** EXTRACTED MATERIAL follows **

(* ===== verification/TokenRefresh.v ===== *)
(** * Refreshing of OAuth tokens (admin/token_refresh.go)

    The worker that walks over the active sources and renews the access tokens that are
    about to expire, and the client that asks the authorization server. A source's
    config is a map of JSON values; the answers of authorization servers come from
    outside; the repository is the one of [Sources]. Values are immutable here, so the
    deep copy of a config is the config. *)

From Stdlib Require Import Ascii.
From S2P Require Import Prelude GoFloat GoString Effects GoText Calendar GoTime Json Sources.
Import Calendar.Calendar GoTime.GoTime.

Module TokenRefresh.

Definition RefreshWindow : Z := 5 * minute.

Record RefreshParams := { p_TokenURL : string; p_ClientID : string; p_ClientSecret : string; p_RefreshToken : string; p_Scope : string }.
Record RefreshResult := { AccessToken : string; RefreshToken : string; ExpiresAt : Time }.
Inductive refresh_error := RefreshValidationError (what : string) | TransportError (what : string).

(** ** The client *)

Record token_body := { b_access : string; b_refresh : string; b_expires_in : Z; b_expires_at : string; b_error : string }.
Definition empty_body : token_body := {| b_access := ""; b_refresh := ""; b_expires_in := 0; b_expires_at := ""; b_error := "" |}.
Definition d_body : decoder token_body := λ j,
  get a from d_str_field "access_token" j in
  get r from d_str_field "refresh_token" j in
  get n from d_int_field "expires_in" j in
  get e from d_str_field "expires_at" j in
  get x from d_str_field "error" j in
  Some {| b_access := a; b_refresh := r; b_expires_in := n; b_expires_at := e; b_error := x |}.

Definition set_unless_empty (k v : string) (m : gmap string string) : gmap string string := if str_empty v then m else <[k := v]> m.
Definition form (p : RefreshParams) : gmap string string :=
  set_unless_empty "scope" (p_Scope p) (set_unless_empty "client_secret" (p_ClientSecret p) (set_unless_empty "client_id" (p_ClientID p)
    (<["refresh_token" := p_RefreshToken p]> {["grant_type" := "refresh_token"]})))%string.

(** Both layouts of [time.Parse] take the same texts. *)
Definition expiry (now : Time) (b : token_body) : Time :=
  if negb (str_empty (b_expires_at b)) then parse_or_zero (b_expires_at b)
  else if (0 <? b_expires_in b)%Z then (now + wrap64 (b_expires_in b * second))%Z
  else 0%Z.

(** [exchange] answers the request with a status and a body, or fails. *)
Definition Refresh (exchange : string → gmap string string → result (Z * blob) string) (now : Time) (p : RefreshParams) : result RefreshResult refresh_error :=
  if str_empty (p_TokenURL p) then Err (RefreshValidationError "token_url required")
  else if str_empty (p_RefreshToken p) then Err (RefreshValidationError "refresh_token required")
  else match exchange (p_TokenURL p) (form p) with
       | Err e => Err (TransportError e)
       | Ok (status, raw) =>
           match (match raw with NoBytes => Some empty_body | Garbled => None | Parsed j => d_body j end) with
           | None => Err (TransportError "oauth: decode response")
           | Some b =>
               if (400 <=? status)%Z || negb (str_empty (b_error b)) then
                 Err (RefreshValidationError (if str_empty (b_error b) then str_app "http " (FormatInt status) else b_error b))
               else if str_empty (b_access b) then Err (RefreshValidationError "response missing access_token")
               else Ok {| AccessToken := b_access b; RefreshToken := if str_empty (b_refresh b) then p_RefreshToken p else b_refresh b;
                          ExpiresAt := expiry now b |}
           end
       end.

(** ** Credentials in a config *)

Abbreviation JSONMap := (gmap string json) (only parsing).
Definition obj_map (l : list (string * json)) : gmap string json := list_to_map (reverse l).

Record oauthCredentials := {
  c_AccessToken : string;
  c_RefreshToken : string;
  c_TokenURL : string;
  c_ClientID : string;
  c_ClientSecret : string;
  c_Scope : string;
  c_ExpiresAt : Time
}.

Section Worker.
Context (parse : bytes → blob).

(** The nested object, or the text of one. *)
Definition credentialsFromConfig (cfg : gmap string json) : option (gmap string json) :=
  match cfg !! "credentials"%string with
  | Some (JObj l) => Some (obj_map l)
  | Some (JStr s) => match parse (to_bytes s) with Parsed (JObj l) => Some (obj_map l) | _ => None end
  | _ => None
  end.

Definition stringField (m : gmap string json) (k : string) : string := match m !! k with Some (JStr s) => s | _ => EmptyString end.

Definition read_blob (c : gmap string json) : option oauthCredentials :=
  if str_empty (stringField c "refresh_token") || str_empty (stringField c "token_url") then None
  else Some {| c_AccessToken := stringField c "access_token"; c_RefreshToken := stringField c "refresh_token"; c_TokenURL := stringField c "token_url";
               c_ClientID := stringField c "client_id"; c_ClientSecret := stringField c "client_secret"; c_Scope := stringField c "scope";
               c_ExpiresAt := if str_empty (stringField c "expires_at") then 0%Z else parse_or_zero (stringField c "expires_at") |}.
Definition readOAuthCredentials (cfg : gmap string json) : option oauthCredentials :=
  match credentialsFromConfig cfg with None => None | Some c => read_blob c end.
Definition WriteNodes (ctx : option string) (tenantID : string) (nodes : list FalkorNode) (edges : list FalkorEdge) : M unit :=
  scoped ctx tenantID (
    match nodes, edges with
    | [], [] => eret tt
    | _, _ =>
        match first_bad node_ok 0 nodes, first_bad edge_ok 0 edges with
        | Some i, _ => ethrow (str_app "falkordb: node " (str_app (str_of_nat i) ": ID and Label required"))
        | None, Some i => ethrow (str_app "falkordb: edge " (str_app (str_of_nat i) ": Source, Destination, Relation required"))
        | None, None => graph_query "falkordb: GRAPH.QUERY" tenantID (statement is_print format_float nodes edges)
        end
    end).

Definition DeleteByDocument (ctx : option string) (tenantID docID : string) : M unit :=
  scoped ctx tenantID (
    if str_empty docID then ethrow "falkordb: docID required"
    else graph_query "falkordb: delete" tenantID (delete_text is_print format_float docID)).

Definition traverse_text (query : string) (k : Z) : bytes :=
  trim_suffix (to_bytes ";") (to_bytes (trim_space query)) ++ to_bytes " LIMIT " ++ to_bytes (FormatInt (if (k <=? 0)%Z then 10%Z else k)).
Definition Traverse (ctx : option string) (tenantID query : string) (k : Z) : M (list FalkorMatch) :=
  scoped ctx tenantID (
    if str_empty query then ethrow "falkordb: empty query"
    else let@ raw := eread "falkordb: traverse" (λ log, engine log (GraphFor tenantID) (traverse_text query k)) in eret (parseTraverseResult raw)).

(** ** The backend of retrieval *)

Definition escape_char (c : ascii) : bytes := if Ascii.eqb c quote || Ascii.eqb c backslash then [backslash; c] else [c].
Definition literal (q : bytes) : bytes := [quote] ++ (q ≫= escape_char) ++ [quote].
Definition defaultGraphQuery (q : string) : bytes :=
  to_bytes "MATCH (n) WHERE n.title CONTAINS " ++ literal (to_bytes q) ++ to_bytes " OR n.name CONTAINS " ++ literal (to_bytes q) ++ to_bytes " RETURN n".

Definition prop_str (m : FalkorMatch) (k : string) : string := default EmptyString (m_Properties m !! k ≫= wire_str).
Definition graph_match (i : nat) (h : FalkorMatch) : Match.Match :=
  {| Match.ID := NodeID h; Match.Source := SourceGraph; Match.Score := m_Score h; Match.OriginalScore := f_zero; Match.Rank := Z.of_nat i + 1;
     Match.PrivacyLabel := prop_str h "privacy_label"; Match.IngestedAt := 0; Match.TenantID := ""; Match.SourceID := ""; Match.DocumentID := m_DocumentID h;
     Match.BlockID := ""; Match.Title := prop_str h "title"; Match.URI := prop_str h "uri"; Match.Text := ""; Match.Connector := ""; Match.Metadata := ∅; Match.Sources := [] |}.
Definition Adapter_Traverse (ctx : option string) (tenantID query : string) (k : Z) : M (list Match.Match) :=
  let@ hits := Traverse ctx tenantID (of_bytes (defaultGraphQuery query)) k in eret (imap graph_match hits).

(** ** Extraction *)

Record Node := { x_Id : string; x_Label : string; x_Name : string; Mentions : list string; x_Properties : gmap string string }.
Record Edge := { SourceId : string; DestinationId : string; x_Relation : string; Confidence : float; xe_Properties : gmap string string }.
Record ExtractResponse := { Nodes : list Node; Edges : list Edge }.

Definition labelFor (l : string) : string := if str_empty l then "Entity" else l.
Definition relationFor (r : string) : string := if str_empty r then "MENTIONED_WITH" else r.
Definition joinNonEmpty (xs : list string) : string := of_bytes (joined "," (to_bytes <$> List.filter (λ x, negb (str_empty x)) xs)).

(** The extractor's properties, without the names that are taken. *)
Definition other_props (taken : list string) (m : gmap string string) : gmap string value := VStr <$> filter (λ kv, kv.1 ∉ taken) m.
Definition project_node (documentID : string) (n : Node) : FalkorNode :=
  {| n_ID := x_Id n; Label := labelFor (x_Label n); n_DocumentID := documentID;
     n_Properties := other_props ["name"; "mentions"; "id"] (x_Properties n) ∪
       (<["name" := VStr (x_Name n)]> (match Mentions n with [] => ∅ | l => {["mentions" := VStr (joinNonEmpty l)]} end)) |}%string.
Definition project_edge (documentID : string) (e : Edge) : FalkorEdge :=
  {| e_Source := SourceId e; Destination := DestinationId e; Relation := relationFor (x_Relation e); e_DocumentID := documentID;
     e_Properties := other_props ["confidence"] (xe_Properties e) ∪
       (if f_gtb (Confidence e) f_zero then {["confidence" := VFloat (f64_of_f32 (Confidence e))]} else ∅) |}%string.
Definition projectGraphPayload (documentID : string) (resp : option ExtractResponse) : list FalkorNode * list FalkorEdge :=
  match resp with None => ([], []) | Some r => (project_node documentID <$> Nodes r, project_edge documentID <$> Edges r) end.

(** An error of the graph is logged, not returned. *)
Definition best_effort (m : M unit) : M unit := λ w, (Ok tt, (m w).2).

(** [extract] is the service: its answer, or [Err] when it fails. *)
Definition Enrich (ctx : option string) (extract : Document → list Block → result (option ExtractResponse) string) (doc : option Document) (blocks : list Block) : M unit :=
  match doc with
  | None => ethrow "graphrag: nil document"
  | Some doc =>
      if str_empty (doc_TenantID doc) then ethrow "graphrag: missing tenant id"
      else match blocks with
      | [] => eret tt
      | _ =>
          match extract doc blocks with
          | Err _ => eret tt
          | Ok resp =>
              best_effort (
                let@ _ := DeleteByDocument ctx (doc_TenantID doc) (doc_DocumentID doc) in
                let '(nodes, edges) := projectGraphPayload (doc_DocumentID doc) resp in
                match nodes, edges with [], [] => eret tt | _, _ => WriteNodes ctx (doc_TenantID doc) nodes edges end)
          end
      end
  end.
Definition Delete_subgraph (ctx : option string) (tenantID documentID : string) : M unit :=
  if str_empty tenantID then ethrow "graphrag: missing tenant id"
  else if str_empty documentID then ethrow "graphrag: missing document id"
  else best_effort (DeleteByDocument ctx tenantID documentID).
End Client.

(** ** The structure of a statement *)

(** Where a reader of the statement stands. *)
Inductive mode := Plain | Quoted | Escaped.

(** The text with the contents of its literals left out, and where it ends. *)
Fixpoint scan (m : mode) (l : bytes) : bytes * mode :=
  match l with
  | [] => ([], m)
  | c :: r =>
      match m with
      | Plain => let '(o, m') := scan (if Ascii.eqb c quote then Quoted else Plain) r in (c :: o, m')
      | Quoted =>
          if Ascii.eqb c backslash then scan Escaped r
          else if Ascii.eqb c quote then let '(o, m') := scan Plain r in (c :: o, m') else scan Quoted r
      | Escaped => scan Quoted r
      end
  end.

Lemma scan_app m a b : scan m (a ++ b) = ((scan m a).1 ++ (scan (scan m a).2 b).1, (scan (scan m a).2 b).2).
Proof.
  revert m. induction a as [|c a IH]; intros m; simpl; [by destruct (scan m b)|].
  destruct m; [rewrite IH; by destruct (scan _ a)| |apply IH].
  destruct (Ascii.eqb c backslash); [apply IH|]. destruct (Ascii.eqb c quote); [|apply IH]. rewrite IH. by destruct (scan Plain a).
Qed.

(** A text that is whole: whatever literal it opens it closes. *)
Definition whole (l : bytes) : Prop := (scan Plain l).2 = Plain.
Definition skeleton (l : bytes) : bytes := (scan Plain l).1.

Lemma whole_app a b : whole a → whole b → whole (a ++ b).
Proof. unfold whole. intros Ha Hb. by rewrite scan_app, Ha. Qed.
Lemma skeleton_app a b : whole a → skeleton (a ++ b) = skeleton a ++ skeleton b.
Proof. unfold whole, skeleton. intros Ha. by rewrite scan_app, Ha. Qed.

Definition unquoted (l : bytes) : Prop := quote ∉ l.
Lemma unquoted_scan l : unquoted l → scan Plain l = (l, Plain).
Proof.
  intros Hl. induction l as [|c l IH]; simpl; [done|].
  destruct (Ascii.eqb_spec c quote) as [->|Hc]; [destruct Hl; by left|]. rewrite IH; [done|]. intros H. apply Hl. by right.
Qed.
Lemma unquoted_whole l : unquoted l → whole l.
Proof. intros H. unfold whole. by rewrite unquoted_scan. Qed.

(** Bytes that mean nothing inside a literal. *)
Definition inert (c : ascii) : Prop := c ≠ quote ∧ c ≠ backslash.
Lemma inert_scan l : Forall inert l → scan Quoted l = ([], Quoted).
Proof.
  induction 1 as [|c l [H1 H2] _ IH]; simpl; [done|].
  destruct (Ascii.eqb_spec c backslash); [done|]. by destruct (Ascii.eqb_spec c quote).
Qed.

Lemma byte_inert n : (n < 256)%N → n ≠ 34%N → n ≠ 92%N → inert (ascii_of_N n).
Proof.
  intros H1 H2 H3. split; intros E; apply (f_equal N_of_ascii) in E; rewrite N_ascii_embedding in E by done; vm_compute in E; done.
Qed.

Lemma sum_inert a x : (93 ≤ a)%N → (a + x < 256)%N → inert (ascii_of_N (a + x)).
Proof. intros Ha Hx. pose proof (N.le_0_l x). apply byte_inert; lia. Qed.

Lemma hex_inert d n : Forall inert (hex_of d n).
Proof.
  revert n. induction d as [|d IH]; intros n; cbn [hex_of]; [constructor|]. apply Forall_app. split; [apply IH|]. constructor; [|constructor].
  unfold AuditIntegrity.hex_digit. pose proof (N.mod_lt n 16 ltac:(done)). pose proof (N.le_0_l (n mod 16)). destruct (N.ltb_spec (n mod 16) 10); apply byte_inert; lia.
Qed.

Lemma encode_inert r : r ≠ 34%N → r ≠ 92%N → Forall inert (Fallback.encode_rune r).
Proof.
  intros H1 H2. unfold Fallback.encode_rune. cbv zeta.
  match goal with |- context [if ?b then rune_error else r] => set (r' := if b then rune_error else r) end.
  assert (Hr : r' ≠ 34%N ∧ r' ≠ 92%N ∧ (r' ≤ 1114111)%N).
  { unfold r', rune_error. destruct (N.ltb_spec 1114111 r); simpl; [done|]. by destruct (_ && _). }
  destruct Hr as (Ha & Hb & Hc). clearbody r'.
  destruct (N.ltb_spec r' 128); [constructor; [apply byte_inert; lia|constructor]|].
  assert (Hm : ∀ x, (x mod 64 < 64)%N) by (intros x; by apply N.mod_lt).
  destruct (N.ltb_spec r' 2048) as [H3|H3].
  { pose proof (N.Div0.div_lt_upper_bound r' 64 32 ltac:(lia)). pose proof (Hm r').
    repeat (constructor; [apply sum_inert; lia|]); constructor. }
  destruct (N.ltb_spec r' 65536) as [H4|H4].
  { pose proof (N.Div0.div_lt_upper_bound r' 4096 16 ltac:(lia)). pose proof (Hm r'). pose proof (Hm (r' / 64)%N).
    repeat (constructor; [apply sum_inert; lia|]); constructor. }
  pose proof (N.Div0.div_lt_upper_bound r' 262144 5 ltac:(lia)). pose proof (Hm r'). pose proof (Hm (r' / 64)%N). pose proof (Hm (r' / 4096)%N).
  repeat (constructor; [apply sum_inert; lia|]); constructor.
Qed.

** End of EXTRACTED MATERIAL **

REQUIRED WORK:
Beginning with the very first line of the records above, please retype each line through the one that has "p_TokenURL : string;", and add nothing.

TASK RESPONSE:
(* ===== verification/TokenRefresh.v ===== *)
(** * Refreshing of OAuth tokens (admin/token_refresh.go)

    The worker that walks over the active sources and renews the access tokens that are
    about to expire, and the client that asks the authorization server. A source's
    config is a map of JSON values; the answers of authorization servers come from
    outside; the repository is the one of [Sources]. Values are immutable here, so the
    deep copy of a config is the config. *)

From Stdlib Require Import Ascii.
From S2P Require Import Prelude GoFloat GoString Effects GoText Calendar GoTime Json Sources.
Import Calendar.Calendar GoTime.GoTime.

Module TokenRefresh.

Definition RefreshWindow : Z := 5 * minute.

Record RefreshParams := { p_TokenURL : string; p_ClientID : string; p_ClientSecret : string; p_RefreshToken : string; p_Scope : string }.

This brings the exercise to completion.